Find the nearest neighbor for each observation, excluding neighbors within the current point's own fold.

In [14]:
from cuml.neighbors import NearestNeighbors

cluster = LocalCUDACluster(CUDA_VISIBLE_DEVICES=device_ids)
client = Client(cluster)


# Function to process each fold in batches
def process_fold_in_batches(fold_index: int, fold_data, folds):
    nn_model = NearestNeighbors(n_neighbors=1, algorithm="brute")
    fold_min_distances = cp.full(fold_data.shape[0], cp.inf)

    # fold_avg_distances = cp.zeros(fold_data.shape[0])
    # total_batches = 0

    for other_index, other_fold_data in enumerate(folds):
        if fold_index == other_index:
            continue  # Skip the current fold

        nn_model.fit(other_fold_data)
        distances, _ = nn_model.kneighbors(fold_data)
        fold_min_distances = cp.minimum(fold_min_distances, distances.flatten())

        # num_batches = (other_fold_data.shape[0] + batch_size - 1) // batch_size
        # total_batches += num_batches

        # for batch_idx in range(num_batches):
        #     start_idx = batch_idx * batch_size
        #     end_idx = min((batch_idx + 1) * batch_size, other_fold_data.shape[0])

        #     batch_data = other_fold_data[start_idx:end_idx]
        #     distances = pairwise_distances(fold_data, batch_data)
        #     fold_avg_distances += cp.mean(distances, axis=1)

    # fold_avg_distances /= total_batches
    return fold_min_distances


# Convert folds to Dask arrays for parallel processing
dask_folds = [da.from_array(fold) for fold in folds]

# Define batch size
# For splot-only, a batch size of 10000 works, but for splot_gbif, a batch size of 1000
# is more appropriate due to the larger number of samples
# batch_size = 1000

# Create Dask delayed tasks for each fold
tasks = [
    delayed(process_fold_in_batches)(fold_index, fold_data, dask_folds)
    for fold_index, fold_data in enumerate(dask_folds)
]

# Compute the results in parallel
min_distances = compute(*tasks)

# Convert the results back to a single CuPy array
min_distances = cp.concatenate([cp.array(dist) for dist in min_distances])
di_train = min_distances / mean_distance

# Find the upper whisker threshold for the DI values (75th percentile + 1.5 * IQR)
di_threshold = cp.percentile(di_train, 75) + 1.5 * cp.subtract(
    *cp.percentile(di_train, [75, 25])
)

print(f"DI threshold: {di_threshold}")

del folds, dask_folds
# Close the Dask cluster
cluster.close()
client.close()

Perhaps you already have a cluster running?
Hosting the HTTP server on port 45533 instead


DI threshold: 0.19293052655834353


## Load imputed predict data and calculate minimum distances

In order to compare our "new" and "train" feature spaces, we will need to compute the distance between them.
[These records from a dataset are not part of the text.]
(** X3.  Records are not deduplicated: creating the same input twice stores
    two records with the same four fields and consecutive identities, and
    each is returned by a lookup of its identity. *)
Theorem create_plush_twice (plush : PlushBase.t) (db : Session) :
  let r1 := fst (create_plush plush db) in
  let db1 := snd (create_plush plush db) in
  let r2 := fst (create_plush plush db1) in
  let db2 := snd (create_plush plush db1) in
  PlushTable.id r2 = PlushTable.id r1 + 1
  /\ 1 <= PlushTable.id r1
  /\ PlushTable.character r2 = PlushTable.character r1
  /\ PlushTable.variation r2 = PlushTable.variation r1
  /\ PlushTable.set r2 = PlushTable.set r1
  /\ PlushTable.releaseyear r2 = PlushTable.releaseyear r1
  /\ get_plush (PlushTable.id r1) db2 = Ok r1
  /\ get_plush (PlushTable.id r2) db2 = Ok r2.
Proof.
  cbn zeta. unfold create_plush. cbn [fst snd plushtable PlushTable.id users].
  set (ids := map PlushTable.id (plushtable db)).
  set (r1 := PlushTable.mk (autoincrement ids) _ _ _ _).
  assert (Hids1 : map PlushTable.id (plushtable db ++ [r1])
                  = ids ++ [autoincrement ids])
    by (rewrite map_app; reflexivity).
  rewrite Hids1, autoincrement_snoc.
  assert (Hfresh : ~ In (autoincrement ids) ids) by apply autoincrement_fresh.
  assert (Hpos : 1 <= autoincrement ids) by apply autoincrement_positive.
  split; [reflexivity |]. split; [exact Hpos |].
  do 4 (split; [reflexivity |]).
  unfold get_plush. cbn [plushtable].
  split.
  - rewrite !List.filter_app, filter_id_none by exact Hfresh.
    cbn. rewrite Z.eqb_refl. reflexivity.
  - rewrite !List.filter_app, filter_id_none.
    + cbn. destruct (Z.eqb_spec (autoincrement ids) (autoincrement ids + 1));
        [lia |]. cbn. rewrite Z.eqb_refl. reflexivity.
    + intros Hin. apply autoincrement_above in Hin. fold ids in Hin. lia.
Qed.

(** ** Tokens and credentials *)

(** X4.  The token payload is the given claims with ["exp"] set, any
    ["exp"] among them replaced: to the clock reading plus the given
    lifetime, and to the clock reading plus 15 minutes when no lifetime is
    given or the lifetime given is zero. *)
Theorem create_access_token_payload (jwt : Jose) (SECRET_KEY : string)
    (utcnow : Z) (data : gmap string jwt_value) (expires_delta : option Z) :
  exists payload : gmap string jwt_value,
    create_access_token jwt SECRET_KEY utcnow data expires_delta
    = encode jwt payload SECRET_KEY "RS256"
    /\ payload !! "exp"%string
       = Some (JDatetime
                 (utcnow + match expires_delta with
                           | Some 0 | None => 15 * 60 * 1000000
                           | Some delta => delta
                           end))
    /\ (forall k : string, k <> "exp"%string -> payload !! k = data !! k).
Proof.
  unfold create_access_token. eexists. split; [reflexivity |]. split.
  - rewrite lookup_insert_eq. do 2 f_equal.
    destruct expires_delta as [[| p | p] |]; reflexivity.
  - intros k Hk. now rewrite lookup_insert_ne.
Qed.

Lemma filter_none {A : Type} (f : A -> bool) (l : list A) :
  (forall r, In r l -> f r = false) -> List.filter f l = [].
Proof.
  induction l as [| x l IH]; intros Hall; cbn; [reflexivity |].
  rewrite (Hall x) by now left. apply IH. intros r Hr. apply Hall. now right.
Qed.

(** X5.  With a password context whose [verify] accepts the hashes its
    [hash] makes, a user who registers a free user name can log in with the
    same password and gets a bearer token for that user name; a password the
    stored hash does not verify is refused with status 401. *)
Theorem register_then_login (pwd_context : CryptContext) (jwt : Jose)
    (SECRET_KEY salt : string) (utcnow : Z)
    (form_data : OAuth2PasswordRequestForm) (db : Session) :
  (forall s p, verify pwd_context p (hash pwd_context s p) = true) ->
  (forall u, In u (users db) -> User.username u <> username form_data) ->
  let db' := snd (register pwd_context salt form_data db) in
  login pwd_context jwt SECRET_KEY utcnow form_data db'
  = Ok (mkToken
          (encode jwt
             (<["exp"%string := JDatetime (utcnow + 60 * 60 * 1000000)]>
                {["sub"%string := JStr (username form_data)]})
             SECRET_KEY "RS256")
          "bearer")
  /\ (forall other,
        verify pwd_context other
          (hash pwd_context salt (password form_data)) = false ->
        login pwd_context jwt SECRET_KEY utcnow
          {| username := username form_data; password := other |} db'
        = Raise (HTTPException 401 "Invalid username or password")).
Proof.
  intros Hverify Hfree db'.
  assert (Hnone : List.filter
                    (fun u => String.eqb (User.username u) (username form_data))
                    (users db) = []).
  { apply filter_none. intros u Hu. apply String.eqb_neq. now apply Hfree. }
  assert (Hdb' : users db'
                 = users db
                   ++ [User.mk (autoincrement (map User.id (users db)))
                         (username form_data)
                         (hash pwd_context salt (password form_data))]).
  { subst db'. unfold register. rewrite Hnone. reflexivity. }
  split.
  - unfold login. rewrite Hdb', List.filter_app, Hnone.
    cbn. rewrite String.eqb_refl. cbn.
    unfold verify_password. rewrite Hverify. reflexivity.
  - intros other Hbad. unfold login. cbn [username password].
    rewrite Hdb', List.filter_app, Hnone.
    cbn. rewrite String.eqb_refl. cbn.
    unfold verify_password. rewrite Hbad. reflexivity.
Qed.

Lemma register_then_login_witness :
  (forall s p, verify toy_context p (hash toy_context s p) = true)
  /\ (forall u, In u (users members) -> User.username u <> "tails"%string)
  /\ login toy_context toy_jose "key" 0
       {| username := "tails"; password := "fly" |}
       (snd (register toy_context "salt"
               {| username := "tails"; password := "fly" |} members))
     = Ok (mkToken "tails.RS256" "bearer").
Proof.
  assert (H1 : forall s p, verify toy_context p (hash toy_context s p) = true)
    by (intros s p; apply String.eqb_refl).
  assert (H2 : forall u, In u (users members) ->
                         User.username u <> "tails"%string)
    by (intros u [<- | []]; discriminate).
  split; [exact H1 |]. split; [exact H2 |].
  rewrite (proj1 (register_then_login toy_context toy_jose "key" "salt" 0
                    {| username := "tails"; password := "fly" |} members
                    H1 H2)).
  reflexivity.
Defined.

(** X6.  Registration keeps user names pairwise distinct and user
    identities pairwise distinct, keeps every credential record already
    stored, in place, and does not touch the catalog table. *)
Theorem register_keeps_unique (pwd_context : CryptContext) (salt : string)
    (form_data : OAuth2PasswordRequestForm) (db : Session) :
  List.NoDup (map User.username (users db)) ->
  List.NoDup (map User.id (users db)) ->
  let db' := snd (register pwd_context salt form_data db) in
  List.NoDup (map User.username (users db'))
  /\ List.NoDup (map User.id (users db'))
  /\ (exists added, users db' = users db ++ added /\ (length added <= 1)%nat)
  /\ plushtable db' = plushtable db.
Proof.
  intros Hnames Hids db'. subst db'. unfold register.
  destruct (Sql.first _) as [u |] eqn:Hfirst; cbn [snd users plushtable].
  - repeat split; try assumption. exists []. rewrite app_nil_r. auto.
  - repeat split.
    + rewrite map_app. cbn [map User.username].
      eapply Permutation_NoDup; [apply Permutation_cons_append |].
      constructor; [| exact Hnames].
      intros Hin. apply in_map_iff in Hin as (u & Hname & Hu).
      pose proof (proj1 (first_filter_None _ _) Hfirst u Hu) as Hneq.
      cbn in Hneq. rewrite Hname, String.eqb_refl in Hneq. discriminate.
    + rewrite map_app. cbn [map User.id].
      eapply Permutation_NoDup; [apply Permutation_cons_append |].
      constructor; [apply autoincrement_fresh | exact Hids].
    + eexists. split; [reflexivity | cbn; lia].
Qed.

Lemma register_keeps_unique_witness :
  List.NoDup (map User.username (users members))
  /\ List.NoDup (map User.id (users members))
  /\ List.NoDup
       (map User.username
          (users (snd (register toy_context "salt"
                         {| username := "tails"; password := "fly" |}
                         members)))).
Proof.
  assert (H1 : List.NoDup (map User.username (users members)))
    by (repeat constructor; intros []).
  assert (H2 : List.NoDup (map User.id (users members)))
    by (repeat constructor; intros []).
  split; [exact H1 |]. split; [exact H2 |].
  exact (proj1 (register_keeps_unique toy_context "salt"
                  {| username := "tails"; password := "fly" |} members H1 H2)).
Defined.
(** * Synthetic network traffic generation: a shallow embedding of
      [NetworkTrafficGenerator] (src/main.py) and the properties its
      specification states about it.

    Python values are modelled as the interpreter has them: [int] as [Z],
    [float] as the kernel's binary64 numbers, [str] as [string], a naive
    [datetime] as a point of the proleptic Gregorian time line.  The global
    NumPy generator and the file system are threaded through an explicit
    state, and Python exceptions are results of the computation.

    What is left out: the progress bar and the log, which change nothing
    the generator returns or writes; the text of the cells of a CSV file,
    a row being kept as the record it was written from; and the
    distribution of the random draws, of which the model keeps the set of
    values each call can return.  The scraper and the analyzer are outside
    the generator: they only supply the list of events. *)

From Stdlib Require Import ZArith List String Ascii Bool Lia Floats DecimalString.
Import ListNotations.

Set Warnings "-inexact-float".

Local Open Scope string_scope.
Local Open Scope Z_scope.

(** ** Python exceptions and fallible pure computations *)

Inductive exn : Set :=
| KeyError
| IndexError
| ValueError
| TypeError
| AttributeError
| OverflowError.
(** * dmini: an INI store, its parser and its serializer

    A shallow embedding of [src/dmini.c].

    - A C string is the list of its characters before the terminating NUL;
      a nullable [char*] is an [option] of such a list.
    - The singly linked lists of sections and of pairs are Rocq lists; a
      pointer to a section (or to a pair) is its index in the list it lives
      in, and a null pointer is [None].  Functions that change the context
      through the pointer they are given return the context afterwards.
    - [Dmod_Malloc] may fail.  The outcome of every allocation request is
      read from an oracle that is threaded through the code in the order the
      C code calls the allocator; [Dmod_Free] has no effect on it.
    - [int] is a 32-bit two's complement integer in [Z]; the arithmetic of
      [dmini_get_int] and [dmini_set_int] that leaves the range wraps around.
      [size_t] lengths are natural numbers: the lengths that are added up
      belong to strings that are in memory together.
    - The [value] pointer of a set call is a [value_ptr]: the address of a
      string that the call leaves alone, or the address of a value string of
      the section that the call works on, which is what [dmini_get_string]
      hands out.  A read of memory that has been released, or through an
      address that holds no string, is a fault ([Faults]): C leaves the
      behaviour undefined, and the run ends there.
    - Reading the null [value] of a pair with [strlen] in the serializer is a
      fault of its own ([GenFault]). *)

From Stdlib Require Import List Ascii ZArith Lia Bool Arith.
From Stdlib Require String.
Import String.StringSyntax.
From Equations Require Import Equations.
Import ListNotations.

Local Open Scope Z_scope.

(* ====================================================================== *)
(** ** C strings *)
(* ====================================================================== *)

Abbreviation cstring := (list ascii).

(** String literals of the development. *)
Definition cs (s : String.string) : cstring := String.list_ascii_of_string s.
Arguments cs s%_string_scope.

Definition chr (n : nat) : ascii := ascii_of_nat n.

Definition LF : ascii := chr 10.
Definition CR : ascii := chr 13.
Definition TAB : ascii := chr 9.
Definition SPACE : ascii := chr 32.

Definition char_eq (a b : ascii) : bool := Ascii.eqb a b.

(** [strcmp(a, b) == 0] *)
Definition strcmp_eq0 (a b : cstring) : bool :=
  if list_eq_dec ascii_dec a b then true else false.

(** [strlen] *)
Definition strlen (s : cstring) : nat := length s.

(** The four characters [trim_whitespace] strips. *)
Definition is_space (c : ascii) : bool :=
  char_eq c SPACE || char_eq c TAB || char_eq c CR || char_eq c LF.

(** The two characters that end a line in [dmini_parse_string]. *)
Definition is_eol (c : ascii) : bool :=
  char_eq c LF || char_eq c CR.

(** Leading loop of [trim_whitespace]: [while (is_space( *str)) str++]. *)
Fixpoint skip_leading (str : cstring) : cstring :=
  match str with
  | [] => []
  | c :: tl => if is_space c then skip_leading tl else str
  end.

(** Trailing loop of [trim_whitespace], on the characters after [str]: [end]
    walks back from the last character while it is a space, and the NUL is
    written right after it. *)
Fixpoint strip_trailing (s : cstring) : cstring :=
  match s with
  | [] => []
  | c :: tl =>
      match strip_trailing tl with
      | [] => if is_space c then [] else [c]
      | r => c :: r
      end
  end.

(** [trim_whitespace]: the guard [end > str] keeps the first character of the
    left-trimmed string out of the trailing loop. *)
Definition trim_whitespace (str : cstring) : cstring :=
  match skip_leading str with
  | [] => []
  | c :: tl => c :: strip_trailing tl
  end.

(** [while ( *p && *p != stop) p++]: the characters passed over, and the
    string from where the scan stopped ([[]] when it reached the NUL). *)
Fixpoint scan_until (stop : ascii -> bool) (p : cstring) : cstring * cstring :=
  match p with
  | [] => ([], [])
  | c :: tl =>
      if stop c then ([], p)
      else let (passed, rest) := scan_until stop tl in (c :: passed, rest)
  end.

(* ====================================================================== *)
(** ** The allocator *)
(* ====================================================================== *)

(** One answer per call of [Dmod_Malloc], in call order; once the oracle is
    used up every further request succeeds. *)
Definition oracle := list bool.

(** What a call comes to: it returns, or it reads memory that it may not
    read, which C leaves undefined. *)
Inductive outcome (A : Type) : Type :=
| Returns (a : A)
| Faults.

Arguments Returns {A} a.
Arguments Faults {A}.

Definition Alloc (A : Type) : Type := oracle -> outcome A * oracle.

Definition ret {A} (a : A) : Alloc A := fun o => (Returns a, o).

Definition bind {A B} (m : Alloc A) (k : A -> Alloc B) : Alloc B :=
  fun o => match m o with
           | (Returns a, o') => k a o'
           | (Faults, o') => (Faults, o')
           end.

(** The run ends in a fault. *)
Definition fault {A} : Alloc A := fun o => (Faults, o).

Notation "x <- m ;; k" := (bind m (fun x => k))
  (at level 61, m at next level, right associativity).
Notation "' p <- m ;; k" := (bind m (fun x => let p := x in k))
  (at level 61, p pattern, m at next level, right associativity).

(** [Dmod_Malloc(size) != NULL] *)
Definition Dmod_Malloc : Alloc bool :=
  fun o => match o with
           | [] => (Returns true, [])
           | b :: o' => (Returns b, o')
           end.

(** No request answered by this oracle fails. *)
Definition never_fails (o : oracle) : Prop := Forall (fun b => b = true) o.

(** [string_duplicate] *)
Definition string_duplicate (str : option cstring) : Alloc (option cstring) :=
  match str with
  | None => ret None
  | Some s =>
      ok <- Dmod_Malloc ;;
      ret (if ok then Some s else None)
  end.

(* ====================================================================== *)
(** ** Data model *)
(* ====================================================================== *)

(** Status codes of [dmini.h]. *)
Definition DMINI_OK : Z := 0.
Definition DMINI_ERR_GENERAL : Z := -1.
Definition DMINI_ERR_MEMORY : Z := -2.
Definition DMINI_ERR_INVALID : Z := -3.
Definition DMINI_ERR_NOT_FOUND : Z := -4.
Definition DMINI_ERR_FILE : Z := -5.

(** [struct dmini_pair]: [key] is never null in a linked pair ([create_pair]
    refuses it), [value] can be. *)
Record dmini_pair : Type := mkPair
  { key : cstring;
    value : option cstring }.

(** [struct dmini_section]: [name] is null for the global section. *)
Record dmini_section : Type := mkSection
  { name : option cstring;
    pairs : list dmini_pair }.

(** [struct dmini_context] *)
Record dmini_context : Type := mkContext
  { sections : list dmini_section }.

(** Reading and writing through a section pointer [p] into the list of the
    context; a pointer that is null reads as nothing. *)
Definition load_section (ctx : option dmini_context) (p : option nat)
  : option dmini_section :=
  match ctx, p with
  | Some c, Some i => nth_error (sections c) i
  | _, _ => None
  end.

Fixpoint list_store {A} (l : list A) (i : nat) (x : A) : list A :=
  match l, i with
  | [], _ => []
  | _ :: tl, O => x :: tl
  | y :: tl, S j => y :: list_store tl j x
  end.

Definition store_section (ctx : option dmini_context) (p : option nat)
  (s : option dmini_section) : option dmini_context :=
  match ctx, p, s with
  | Some c, Some i, Some s' => Some (mkContext (list_store (sections c) i s'))
  | _, _, _ => ctx
  end.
Let's get started by loading our "new" data (AKA `predict`).

Although our models can tolerate missing values in the data (an important attribute as not all of data variables are available simultaneously at all locations), to calculate pairwise distances or K-d trees, a dense matrix is required (i.e. no missing values).

This leaves us with a few options:

a) drop all observations in “new” and “train” that contain any missing features (and therefore misrepresent the actual spatial coverage of the training data as well as reduce feature space variance present in DI calculation compared to actual reference data used in training), possibly resulting in an overly pessimistic AoA;

b) drop features in both the “new” and “train” data that contain any missing values, likely resulting in an overly optimistic AoA as feature-space complexity is reduced; or 

c) a “middle ground” approach of imputing missing values and assuming that the resulting predictor space is still a robust representation of the true reference data.

To retain as much of the original signature of the true reference data when calculating dissimilarity, as well as to ensure that final AoA maps match the geographic extent of the predictions, we will choose option “c”. It should be noted, however, that, given the novelty of this method, room for improvement likely exists. 

### Imputation method

To achieve the best possible missing value imputation we used the `NaNImputer` method from the python `verstack` library, which fits gradient boosted tree regression models for each feature to fill missing values (Zherebtsov, 2020/2023) (https://verstack.readthedocs.io/en/latest/index.html#nanimputer).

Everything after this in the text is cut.